◆ **DESCRIPTION OF THE TASK**:
Each entry needs to be restated exactly as written.

◆ **PROVIDED ENTRIES**:
(** The loop [for (const auto &d : handlers) { if (d(vmcs, info)) ... }]:
    walks the list from its front, stops at the first delegate that
    returns true (or throws), and records every call made.  [claimed] is
    [Ret false] when the loop runs off the end of the list. *)
Fixpoint dispatch (ds : list handler_delegate_t) (vmcs : vmcs_t)
    (info : info_t) : dispatched_t :=
  match ds with
  | [] => mk_dispatched (Ret false) vmcs info []
  | d :: ds' =>
      match d vmcs info with
      | (Ret true, vmcs', info') =>
          mk_dispatched (Ret true) vmcs' info' [mk_call d vmcs info]
      | (Throw e, vmcs', info') =>
          mk_dispatched (Throw e) vmcs' info' [mk_call d vmcs info]
      | (Ret false, vmcs', info') =>
          let r := dispatch ds' vmcs' info' in
          mk_dispatched (claimed r) (vmcs_after r) (info_after r)
            (mk_call d vmcs info :: calls r)
      end
  end.

(** [all_decline ds v i v' i']: called one after the other from state
    [(v, i)], every delegate of [ds] returns false, and the state they
    leave is [(v', i')]. *)
Inductive all_decline :
    list handler_delegate_t -> vmcs_t -> info_t -> vmcs_t -> info_t -> Prop :=
| all_decline_nil v i : all_decline [] v i v i
| all_decline_cons d ds v i v1 i1 v2 i2 :
    d v i = (Ret false, v1, i1) ->
    all_decline ds v1 i1 v2 i2 ->
    all_decline (d :: ds) v i v2 i2.

(** What a recorded call returned. *)
Definition call_returned (c : call_t) : result bool :=
  fst (fst (callee c (arg_vmcs c) (arg_info c))).

End handler_chain.

Arguments handler_delegate_t : clear implicits.
Arguments call_t : clear implicits.
Arguments dispatched_t : clear implicits.

Section call_threading.

Context {info_t : Type}.

(** The machine state and the descriptor a recorded call left behind. *)
Definition call_vmcs_out (c : call_t info_t) : vmcs_t :=
  snd (fst (callee c (arg_vmcs c) (arg_info c))).

Definition call_info_out (c : call_t info_t) : info_t :=
  snd (callee c (arg_vmcs c) (arg_info c)).

(** [threaded v i cs v' i']: the first call of [cs] was handed [(v, i)],
    every later call was handed what the call before it left, and what the
    last call left is [(v', i')] (which is [(v, i)] when [cs] is empty):
    nothing but the calls themselves acted on the state. *)
Fixpoint threaded (v : vmcs_t) (i : info_t) (cs : list (call_t info_t))
    (v' : vmcs_t) (i' : info_t) : Prop :=
  match cs with
  | [] => v' = v /\ i' = i
  | c :: cs' =>
      arg_vmcs c = v /\ arg_info c = i /\
      threaded (call_vmcs_out c) (call_info_out c) cs' v' i'
  end.

End call_threading.


(* ------------------------------------------------------------------------- *)
(** ** external_interrupt.cpp                                                 *)
(* ------------------------------------------------------------------------- *)

Module external_interrupt_handler.

(** Modelled from the spec: the class declaration (external_interrupt.h) is
    not among the sources.  The descriptor built by [handle] holds the
    vector that caused the exit. *)
Record info_t : Type := mk_info { vector : Z }.

(** Modelled from the spec: the members named by external_interrupt.cpp,
    whose declarations are not among the sources: the logging switch
    inherited from [base], the fixed-size table of per-vector counters
    indexed 0..255 ([uint64_t] each) and the handler list. *)
Record t : Type := mk {
  m_log_enabled : bool;
  m_log : list Z;
  m_handlers : list (handler_delegate_t info_t)
}.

◆ **ANSWER SECTION**:
(** The loop [for (const auto &d : handlers) { if (d(vmcs, info)) ... }]:
    walks the list from its front, stops at the first delegate that
    returns true (or throws), and records every call made.  [claimed] is
    [Ret false] when the loop runs off the end of the list. *)
Fixpoint dispatch (ds : list handler_delegate_t) (vmcs : vmcs_t)
    (info : info_t) : dispatched_t :=
  match ds with
  | [] => mk_dispatched (Ret false) vmcs info []
  | d :: ds' =>
      match d vmcs info with
      | (Ret true, vmcs', info') =>
          mk_dispatched (Ret true) vmcs' info' [mk_call d vmcs info]
      | (Throw e, vmcs', info') =>
          mk_dispatched (Throw e) vmcs' info' [mk_call d vmcs info]
      | (Ret false, vmcs', info') =>
          let r := dispatch ds' vmcs' info' in
          mk_dispatched (claimed r) (vmcs_after r) (info_after r)
            (mk_call d vmcs info :: calls r)
      end
  end.

(** [all_decline ds v i v' i']: called one after the other from state
    [(v, i)], every delegate of [ds] returns false, and the state they
    leave is [(v', i')]. *)
Inductive all_decline :
    list handler_delegate_t -> vmcs_t -> info_t -> vmcs_t -> info_t -> Prop :=
| all_decline_nil v i : all_decline [] v i v i
| all_decline_cons d ds v i v1 i1 v2 i2 :
    d v i = (Ret false, v1, i1) ->
    all_decline ds v1 i1 v2 i2 ->
    all_decline (d :: ds) v i v2 i2.

(** What a recorded call returned. *)
Definition call_returned (c : call_t) : result bool :=
  fst (fst (callee c (arg_vmcs c) (arg_info c))).

End handler_chain.

Arguments handler_delegate_t : clear implicits.
Arguments call_t : clear implicits.
Arguments dispatched_t : clear implicits.

Section call_threading.

Context {info_t : Type}.

(** The machine state and the descriptor a recorded call left behind. *)
Definition call_vmcs_out (c : call_t info_t) : vmcs_t :=
  snd (fst (callee c (arg_vmcs c) (arg_info c))).

Definition call_info_out (c : call_t info_t) : info_t :=
  snd (callee c (arg_vmcs c) (arg_info c)).

(** [threaded v i cs v' i']: the first call of [cs] was handed [(v, i)],
    every later call was handed what the call before it left, and what the
    last call left is [(v', i')] (which is [(v, i)] when [cs] is empty):
    nothing but the calls themselves acted on the state. *)
Fixpoint threaded (v : vmcs_t) (i : info_t) (cs : list (call_t info_t))
    (v' : vmcs_t) (i' : info_t) : Prop :=
  match cs with
  | [] => v' = v /\ i' = i
  | c :: cs' =>
      arg_vmcs c = v /\ arg_info c = i /\
      threaded (call_vmcs_out c) (call_info_out c) cs' v' i'
  end.

End call_threading.


(* ------------------------------------------------------------------------- *)
(** ** external_interrupt.cpp                                                 *)
(* ------------------------------------------------------------------------- *)

Module external_interrupt_handler.

(** Modelled from the spec: the class declaration (external_interrupt.h) is
    not among the sources.  The descriptor built by [handle] holds the
    vector that caused the exit. *)
Record info_t : Type := mk_info { vector : Z }.

(** Modelled from the spec: the members named by external_interrupt.cpp,
    whose declarations are not among the sources: the logging switch
    inherited from [base], the fixed-size table of per-vector counters
    indexed 0..255 ([uint64_t] each) and the handler list. *)
Record t : Type := mk {
  m_log_enabled : bool;
  m_log : list Z;
  m_handlers : list (handler_delegate_t info_t)
}.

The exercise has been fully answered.